▸ WORK TASK
Taking the entries below from the top, restate each line exactly and end with the line containing "desc_flags (i v : Z)".

▸ STUDY MATERIAL
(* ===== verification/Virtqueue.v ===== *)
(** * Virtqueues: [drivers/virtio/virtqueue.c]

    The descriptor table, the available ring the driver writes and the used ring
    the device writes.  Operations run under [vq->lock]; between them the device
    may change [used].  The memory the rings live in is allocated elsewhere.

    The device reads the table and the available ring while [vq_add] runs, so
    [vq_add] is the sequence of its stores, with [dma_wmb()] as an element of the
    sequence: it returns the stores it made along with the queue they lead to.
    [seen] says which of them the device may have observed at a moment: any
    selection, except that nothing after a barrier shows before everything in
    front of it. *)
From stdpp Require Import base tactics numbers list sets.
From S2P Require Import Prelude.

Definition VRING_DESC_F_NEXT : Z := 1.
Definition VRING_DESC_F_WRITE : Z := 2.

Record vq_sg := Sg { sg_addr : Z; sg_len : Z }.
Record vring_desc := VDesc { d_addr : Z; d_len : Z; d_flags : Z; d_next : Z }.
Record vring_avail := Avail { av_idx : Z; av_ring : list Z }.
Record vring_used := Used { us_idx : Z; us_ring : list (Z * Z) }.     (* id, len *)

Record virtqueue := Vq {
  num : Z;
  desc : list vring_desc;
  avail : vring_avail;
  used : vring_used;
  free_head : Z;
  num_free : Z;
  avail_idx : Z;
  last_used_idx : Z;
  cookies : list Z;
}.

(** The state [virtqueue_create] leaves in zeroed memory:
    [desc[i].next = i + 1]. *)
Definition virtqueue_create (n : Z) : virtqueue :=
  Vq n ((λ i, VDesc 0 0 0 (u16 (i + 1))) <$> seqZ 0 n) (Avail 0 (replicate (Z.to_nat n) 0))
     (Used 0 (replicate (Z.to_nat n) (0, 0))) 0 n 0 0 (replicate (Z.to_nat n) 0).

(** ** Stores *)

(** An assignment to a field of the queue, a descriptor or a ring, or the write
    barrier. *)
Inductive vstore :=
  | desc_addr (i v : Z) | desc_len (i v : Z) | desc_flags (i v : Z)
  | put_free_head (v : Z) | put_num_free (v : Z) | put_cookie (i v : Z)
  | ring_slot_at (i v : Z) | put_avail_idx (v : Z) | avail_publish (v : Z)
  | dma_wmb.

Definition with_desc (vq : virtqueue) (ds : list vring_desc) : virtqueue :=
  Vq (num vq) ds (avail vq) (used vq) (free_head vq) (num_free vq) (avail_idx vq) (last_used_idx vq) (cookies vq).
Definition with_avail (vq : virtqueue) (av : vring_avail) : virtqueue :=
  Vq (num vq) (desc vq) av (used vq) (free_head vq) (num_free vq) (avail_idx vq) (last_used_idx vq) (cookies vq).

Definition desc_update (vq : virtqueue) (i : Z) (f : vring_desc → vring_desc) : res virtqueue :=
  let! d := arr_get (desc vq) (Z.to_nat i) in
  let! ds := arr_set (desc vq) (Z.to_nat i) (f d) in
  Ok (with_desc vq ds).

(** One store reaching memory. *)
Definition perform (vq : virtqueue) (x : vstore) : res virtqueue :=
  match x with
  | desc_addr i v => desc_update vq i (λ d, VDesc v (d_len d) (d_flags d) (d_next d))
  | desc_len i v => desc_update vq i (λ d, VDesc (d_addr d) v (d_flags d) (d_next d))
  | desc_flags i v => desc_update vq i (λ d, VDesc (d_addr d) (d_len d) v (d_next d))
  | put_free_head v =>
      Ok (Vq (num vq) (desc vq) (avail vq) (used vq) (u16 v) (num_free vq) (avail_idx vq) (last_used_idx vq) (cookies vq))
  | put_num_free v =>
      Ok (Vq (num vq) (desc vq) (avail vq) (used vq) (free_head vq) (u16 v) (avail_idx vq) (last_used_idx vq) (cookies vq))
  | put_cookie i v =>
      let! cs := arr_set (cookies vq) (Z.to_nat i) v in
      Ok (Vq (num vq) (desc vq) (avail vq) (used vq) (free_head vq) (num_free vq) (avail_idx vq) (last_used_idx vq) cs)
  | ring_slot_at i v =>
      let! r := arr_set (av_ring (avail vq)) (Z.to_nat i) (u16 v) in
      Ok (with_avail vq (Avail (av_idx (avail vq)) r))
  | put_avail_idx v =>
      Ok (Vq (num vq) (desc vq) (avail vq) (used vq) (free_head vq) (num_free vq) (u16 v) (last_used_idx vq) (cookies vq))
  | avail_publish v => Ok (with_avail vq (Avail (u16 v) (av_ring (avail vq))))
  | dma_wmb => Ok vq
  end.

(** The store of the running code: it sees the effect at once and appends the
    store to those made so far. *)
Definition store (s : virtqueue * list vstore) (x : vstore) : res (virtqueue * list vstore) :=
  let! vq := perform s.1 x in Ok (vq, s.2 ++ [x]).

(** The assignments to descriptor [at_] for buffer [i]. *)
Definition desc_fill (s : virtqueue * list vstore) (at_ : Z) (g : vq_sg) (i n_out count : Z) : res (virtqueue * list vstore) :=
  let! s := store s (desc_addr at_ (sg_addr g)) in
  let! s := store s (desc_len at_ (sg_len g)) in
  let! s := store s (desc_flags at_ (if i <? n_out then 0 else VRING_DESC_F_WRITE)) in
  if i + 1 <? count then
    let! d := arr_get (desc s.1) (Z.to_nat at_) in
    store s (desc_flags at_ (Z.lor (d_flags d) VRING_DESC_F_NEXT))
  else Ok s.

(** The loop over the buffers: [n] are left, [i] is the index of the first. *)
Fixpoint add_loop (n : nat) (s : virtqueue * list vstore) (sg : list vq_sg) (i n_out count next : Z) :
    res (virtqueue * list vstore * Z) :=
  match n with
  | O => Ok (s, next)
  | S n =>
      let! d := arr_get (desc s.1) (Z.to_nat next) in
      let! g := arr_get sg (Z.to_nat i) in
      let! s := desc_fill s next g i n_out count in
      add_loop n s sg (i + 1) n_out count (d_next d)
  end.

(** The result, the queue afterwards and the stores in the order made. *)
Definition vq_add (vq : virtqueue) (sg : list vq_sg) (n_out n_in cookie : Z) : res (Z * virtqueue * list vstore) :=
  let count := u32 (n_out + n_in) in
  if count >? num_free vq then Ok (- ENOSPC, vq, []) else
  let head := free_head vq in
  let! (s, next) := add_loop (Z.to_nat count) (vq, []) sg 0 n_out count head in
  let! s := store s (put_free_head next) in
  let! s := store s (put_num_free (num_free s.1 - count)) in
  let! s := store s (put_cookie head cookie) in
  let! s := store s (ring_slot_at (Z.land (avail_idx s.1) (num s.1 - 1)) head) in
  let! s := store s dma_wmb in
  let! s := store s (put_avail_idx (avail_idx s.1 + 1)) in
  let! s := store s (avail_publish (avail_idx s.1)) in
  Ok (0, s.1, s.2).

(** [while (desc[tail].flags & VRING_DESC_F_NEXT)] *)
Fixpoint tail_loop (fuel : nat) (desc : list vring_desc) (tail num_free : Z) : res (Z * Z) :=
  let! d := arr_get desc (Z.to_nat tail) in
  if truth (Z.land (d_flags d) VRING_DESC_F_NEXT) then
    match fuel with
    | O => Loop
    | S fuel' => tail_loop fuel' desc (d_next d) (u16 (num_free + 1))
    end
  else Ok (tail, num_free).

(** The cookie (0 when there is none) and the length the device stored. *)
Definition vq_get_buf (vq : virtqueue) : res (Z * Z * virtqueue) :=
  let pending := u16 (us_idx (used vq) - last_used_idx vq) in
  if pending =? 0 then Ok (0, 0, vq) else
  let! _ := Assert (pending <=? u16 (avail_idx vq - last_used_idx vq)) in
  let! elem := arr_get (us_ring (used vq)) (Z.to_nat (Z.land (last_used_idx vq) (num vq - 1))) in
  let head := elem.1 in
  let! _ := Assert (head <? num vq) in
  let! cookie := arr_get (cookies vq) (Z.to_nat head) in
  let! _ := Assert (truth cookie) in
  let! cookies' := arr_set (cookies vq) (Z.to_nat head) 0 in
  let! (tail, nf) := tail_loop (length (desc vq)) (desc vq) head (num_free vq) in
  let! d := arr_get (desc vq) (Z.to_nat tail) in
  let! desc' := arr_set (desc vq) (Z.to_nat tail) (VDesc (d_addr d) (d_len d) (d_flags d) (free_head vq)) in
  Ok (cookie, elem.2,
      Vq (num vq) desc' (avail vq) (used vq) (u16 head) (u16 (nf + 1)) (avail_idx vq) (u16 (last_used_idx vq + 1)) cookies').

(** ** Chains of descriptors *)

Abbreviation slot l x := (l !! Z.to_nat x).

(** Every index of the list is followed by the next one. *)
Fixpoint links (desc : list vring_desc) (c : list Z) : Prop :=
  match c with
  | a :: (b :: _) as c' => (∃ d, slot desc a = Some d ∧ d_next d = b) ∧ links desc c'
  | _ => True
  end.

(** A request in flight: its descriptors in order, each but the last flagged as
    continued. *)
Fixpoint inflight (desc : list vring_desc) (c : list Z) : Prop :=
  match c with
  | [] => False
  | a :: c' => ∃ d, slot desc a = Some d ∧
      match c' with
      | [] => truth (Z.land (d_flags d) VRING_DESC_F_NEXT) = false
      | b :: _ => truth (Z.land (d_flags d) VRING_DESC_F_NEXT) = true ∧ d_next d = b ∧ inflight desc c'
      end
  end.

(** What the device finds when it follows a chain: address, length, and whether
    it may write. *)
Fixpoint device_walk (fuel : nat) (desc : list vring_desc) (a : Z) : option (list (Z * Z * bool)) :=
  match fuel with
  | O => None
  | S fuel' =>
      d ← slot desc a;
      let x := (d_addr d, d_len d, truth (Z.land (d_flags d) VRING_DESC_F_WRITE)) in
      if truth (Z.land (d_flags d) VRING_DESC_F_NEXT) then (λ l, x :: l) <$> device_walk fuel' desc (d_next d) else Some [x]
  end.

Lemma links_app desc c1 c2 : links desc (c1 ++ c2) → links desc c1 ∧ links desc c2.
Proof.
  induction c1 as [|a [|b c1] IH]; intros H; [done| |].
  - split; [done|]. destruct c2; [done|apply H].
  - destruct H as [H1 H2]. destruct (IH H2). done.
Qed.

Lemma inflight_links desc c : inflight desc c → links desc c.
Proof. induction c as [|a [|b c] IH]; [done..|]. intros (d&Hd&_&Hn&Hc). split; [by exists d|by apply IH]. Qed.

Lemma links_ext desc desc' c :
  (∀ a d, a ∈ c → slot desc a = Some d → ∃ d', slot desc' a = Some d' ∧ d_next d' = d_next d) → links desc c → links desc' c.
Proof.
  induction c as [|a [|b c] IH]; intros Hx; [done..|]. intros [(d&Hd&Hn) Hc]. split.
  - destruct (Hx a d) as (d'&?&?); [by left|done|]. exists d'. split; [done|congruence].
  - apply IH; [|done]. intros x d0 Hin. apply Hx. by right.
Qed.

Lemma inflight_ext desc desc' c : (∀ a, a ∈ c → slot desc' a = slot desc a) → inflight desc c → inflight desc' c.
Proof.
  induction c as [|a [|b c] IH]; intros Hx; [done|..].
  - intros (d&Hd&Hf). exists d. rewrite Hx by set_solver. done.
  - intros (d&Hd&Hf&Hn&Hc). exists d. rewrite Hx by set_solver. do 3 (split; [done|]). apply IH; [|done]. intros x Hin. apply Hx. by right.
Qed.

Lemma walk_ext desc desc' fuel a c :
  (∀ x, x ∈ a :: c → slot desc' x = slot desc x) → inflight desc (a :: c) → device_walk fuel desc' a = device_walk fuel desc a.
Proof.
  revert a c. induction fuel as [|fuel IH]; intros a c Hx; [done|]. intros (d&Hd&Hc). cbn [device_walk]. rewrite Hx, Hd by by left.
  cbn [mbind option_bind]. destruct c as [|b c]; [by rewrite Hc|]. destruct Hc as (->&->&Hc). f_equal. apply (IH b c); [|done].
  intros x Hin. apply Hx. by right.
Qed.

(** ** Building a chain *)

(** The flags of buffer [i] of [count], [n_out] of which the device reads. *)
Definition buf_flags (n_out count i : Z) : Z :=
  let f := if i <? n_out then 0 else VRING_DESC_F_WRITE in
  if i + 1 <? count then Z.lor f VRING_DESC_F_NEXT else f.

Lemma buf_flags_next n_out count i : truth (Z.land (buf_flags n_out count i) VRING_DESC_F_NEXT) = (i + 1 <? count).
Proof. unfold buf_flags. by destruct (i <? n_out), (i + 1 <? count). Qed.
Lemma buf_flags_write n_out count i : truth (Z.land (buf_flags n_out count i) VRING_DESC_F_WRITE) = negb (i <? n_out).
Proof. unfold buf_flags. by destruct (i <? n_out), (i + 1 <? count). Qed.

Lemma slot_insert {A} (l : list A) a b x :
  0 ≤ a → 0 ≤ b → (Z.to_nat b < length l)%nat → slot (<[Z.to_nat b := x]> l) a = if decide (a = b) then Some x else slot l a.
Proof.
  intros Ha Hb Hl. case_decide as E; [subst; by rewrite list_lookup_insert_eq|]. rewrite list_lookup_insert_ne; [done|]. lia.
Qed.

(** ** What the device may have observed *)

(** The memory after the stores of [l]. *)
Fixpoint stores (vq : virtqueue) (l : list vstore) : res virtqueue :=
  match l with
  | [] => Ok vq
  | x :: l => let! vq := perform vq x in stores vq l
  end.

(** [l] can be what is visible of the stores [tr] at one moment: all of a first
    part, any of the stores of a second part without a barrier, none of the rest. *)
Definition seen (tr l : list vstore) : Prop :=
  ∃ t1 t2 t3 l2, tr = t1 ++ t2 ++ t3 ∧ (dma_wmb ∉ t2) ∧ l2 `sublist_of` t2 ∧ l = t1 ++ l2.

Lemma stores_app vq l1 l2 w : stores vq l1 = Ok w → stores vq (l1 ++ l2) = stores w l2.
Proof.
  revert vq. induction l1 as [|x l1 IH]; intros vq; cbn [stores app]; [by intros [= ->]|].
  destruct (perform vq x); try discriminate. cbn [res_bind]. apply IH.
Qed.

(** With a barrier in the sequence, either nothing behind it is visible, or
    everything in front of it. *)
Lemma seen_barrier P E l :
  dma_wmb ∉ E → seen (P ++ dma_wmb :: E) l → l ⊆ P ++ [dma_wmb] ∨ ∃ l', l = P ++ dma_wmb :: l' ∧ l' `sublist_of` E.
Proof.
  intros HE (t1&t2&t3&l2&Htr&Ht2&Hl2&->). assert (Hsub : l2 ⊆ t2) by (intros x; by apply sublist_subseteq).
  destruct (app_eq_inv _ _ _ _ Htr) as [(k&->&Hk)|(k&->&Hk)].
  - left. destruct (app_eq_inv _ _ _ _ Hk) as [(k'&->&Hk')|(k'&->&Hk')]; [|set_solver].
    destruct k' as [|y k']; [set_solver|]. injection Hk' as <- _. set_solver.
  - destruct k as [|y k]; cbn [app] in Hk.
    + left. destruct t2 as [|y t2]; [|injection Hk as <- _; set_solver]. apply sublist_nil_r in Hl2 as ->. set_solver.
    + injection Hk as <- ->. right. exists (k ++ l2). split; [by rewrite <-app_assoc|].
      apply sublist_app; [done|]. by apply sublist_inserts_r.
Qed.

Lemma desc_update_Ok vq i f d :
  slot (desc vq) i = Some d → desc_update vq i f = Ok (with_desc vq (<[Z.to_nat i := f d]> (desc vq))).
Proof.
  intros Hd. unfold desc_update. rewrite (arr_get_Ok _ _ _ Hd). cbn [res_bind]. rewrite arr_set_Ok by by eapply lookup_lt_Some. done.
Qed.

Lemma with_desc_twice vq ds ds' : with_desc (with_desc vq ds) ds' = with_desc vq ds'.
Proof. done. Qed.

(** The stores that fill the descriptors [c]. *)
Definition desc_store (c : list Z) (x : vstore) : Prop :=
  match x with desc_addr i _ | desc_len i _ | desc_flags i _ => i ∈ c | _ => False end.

▸ ANSWER SPACE
(* ===== verification/Virtqueue.v ===== *)
(** * Virtqueues: [drivers/virtio/virtqueue.c]

    The descriptor table, the available ring the driver writes and the used ring
    the device writes.  Operations run under [vq->lock]; between them the device
    may change [used].  The memory the rings live in is allocated elsewhere.

    The device reads the table and the available ring while [vq_add] runs, so
    [vq_add] is the sequence of its stores, with [dma_wmb()] as an element of the
    sequence: it returns the stores it made along with the queue they lead to.
    [seen] says which of them the device may have observed at a moment: any
    selection, except that nothing after a barrier shows before everything in
    front of it. *)
From stdpp Require Import base tactics numbers list sets.
From S2P Require Import Prelude.

Definition VRING_DESC_F_NEXT : Z := 1.
Definition VRING_DESC_F_WRITE : Z := 2.

Record vq_sg := Sg { sg_addr : Z; sg_len : Z }.
Record vring_desc := VDesc { d_addr : Z; d_len : Z; d_flags : Z; d_next : Z }.
Record vring_avail := Avail { av_idx : Z; av_ring : list Z }.
Record vring_used := Used { us_idx : Z; us_ring : list (Z * Z) }.     (* id, len *)

Record virtqueue := Vq {
  num : Z;
  desc : list vring_desc;
  avail : vring_avail;
  used : vring_used;
  free_head : Z;
  num_free : Z;
  avail_idx : Z;
  last_used_idx : Z;
  cookies : list Z;
}.

(** The state [virtqueue_create] leaves in zeroed memory:
    [desc[i].next = i + 1]. *)
Definition virtqueue_create (n : Z) : virtqueue :=
  Vq n ((λ i, VDesc 0 0 0 (u16 (i + 1))) <$> seqZ 0 n) (Avail 0 (replicate (Z.to_nat n) 0))
     (Used 0 (replicate (Z.to_nat n) (0, 0))) 0 n 0 0 (replicate (Z.to_nat n) 0).

(** ** Stores *)

(** An assignment to a field of the queue, a descriptor or a ring, or the write
    barrier. *)
Inductive vstore :=
  | desc_addr (i v : Z) | desc_len (i v : Z) | desc_flags (i v : Z)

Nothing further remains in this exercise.